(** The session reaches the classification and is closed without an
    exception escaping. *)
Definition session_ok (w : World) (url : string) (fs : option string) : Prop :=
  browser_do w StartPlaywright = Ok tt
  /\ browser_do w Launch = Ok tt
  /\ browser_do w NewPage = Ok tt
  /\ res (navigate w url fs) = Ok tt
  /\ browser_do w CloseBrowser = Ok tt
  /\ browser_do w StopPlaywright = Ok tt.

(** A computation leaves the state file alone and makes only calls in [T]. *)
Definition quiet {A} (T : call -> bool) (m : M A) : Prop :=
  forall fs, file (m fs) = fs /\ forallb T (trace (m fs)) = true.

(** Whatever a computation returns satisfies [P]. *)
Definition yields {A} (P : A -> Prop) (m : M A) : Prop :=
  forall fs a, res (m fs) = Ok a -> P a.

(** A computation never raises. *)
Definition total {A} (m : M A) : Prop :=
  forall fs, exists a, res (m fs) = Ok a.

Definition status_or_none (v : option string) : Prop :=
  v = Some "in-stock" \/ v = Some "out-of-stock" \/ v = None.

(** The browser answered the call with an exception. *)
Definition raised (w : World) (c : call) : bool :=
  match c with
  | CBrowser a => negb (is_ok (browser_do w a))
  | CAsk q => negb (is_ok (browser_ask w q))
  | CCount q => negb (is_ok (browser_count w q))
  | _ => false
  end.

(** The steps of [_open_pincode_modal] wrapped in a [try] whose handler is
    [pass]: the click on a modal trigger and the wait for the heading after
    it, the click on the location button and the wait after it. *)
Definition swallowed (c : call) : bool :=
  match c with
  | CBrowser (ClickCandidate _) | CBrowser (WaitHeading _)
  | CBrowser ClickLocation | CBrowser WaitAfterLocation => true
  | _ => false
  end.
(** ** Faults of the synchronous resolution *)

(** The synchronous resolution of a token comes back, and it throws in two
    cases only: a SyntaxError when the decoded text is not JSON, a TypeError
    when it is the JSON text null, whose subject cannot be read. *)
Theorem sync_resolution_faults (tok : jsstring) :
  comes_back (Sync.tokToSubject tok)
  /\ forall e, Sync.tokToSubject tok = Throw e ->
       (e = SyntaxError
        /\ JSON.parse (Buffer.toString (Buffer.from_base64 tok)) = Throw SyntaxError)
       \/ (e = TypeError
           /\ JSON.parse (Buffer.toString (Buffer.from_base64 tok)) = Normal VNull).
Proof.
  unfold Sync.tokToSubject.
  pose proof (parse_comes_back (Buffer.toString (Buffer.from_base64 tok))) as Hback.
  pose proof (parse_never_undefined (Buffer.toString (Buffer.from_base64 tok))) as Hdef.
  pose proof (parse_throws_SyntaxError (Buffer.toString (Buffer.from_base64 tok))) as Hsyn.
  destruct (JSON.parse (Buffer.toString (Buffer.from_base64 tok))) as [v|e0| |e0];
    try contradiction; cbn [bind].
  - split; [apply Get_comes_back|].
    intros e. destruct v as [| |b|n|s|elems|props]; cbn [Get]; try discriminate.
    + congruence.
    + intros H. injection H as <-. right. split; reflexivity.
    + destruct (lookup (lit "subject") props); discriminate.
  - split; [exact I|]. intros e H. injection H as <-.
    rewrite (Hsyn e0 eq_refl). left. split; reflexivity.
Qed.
------
__WHAT YOU ARE ASKED TO DO__
In the data, count the lines that include the string "bool", then give that number and nothing more.

__RESULT FOR THIS TASK__
3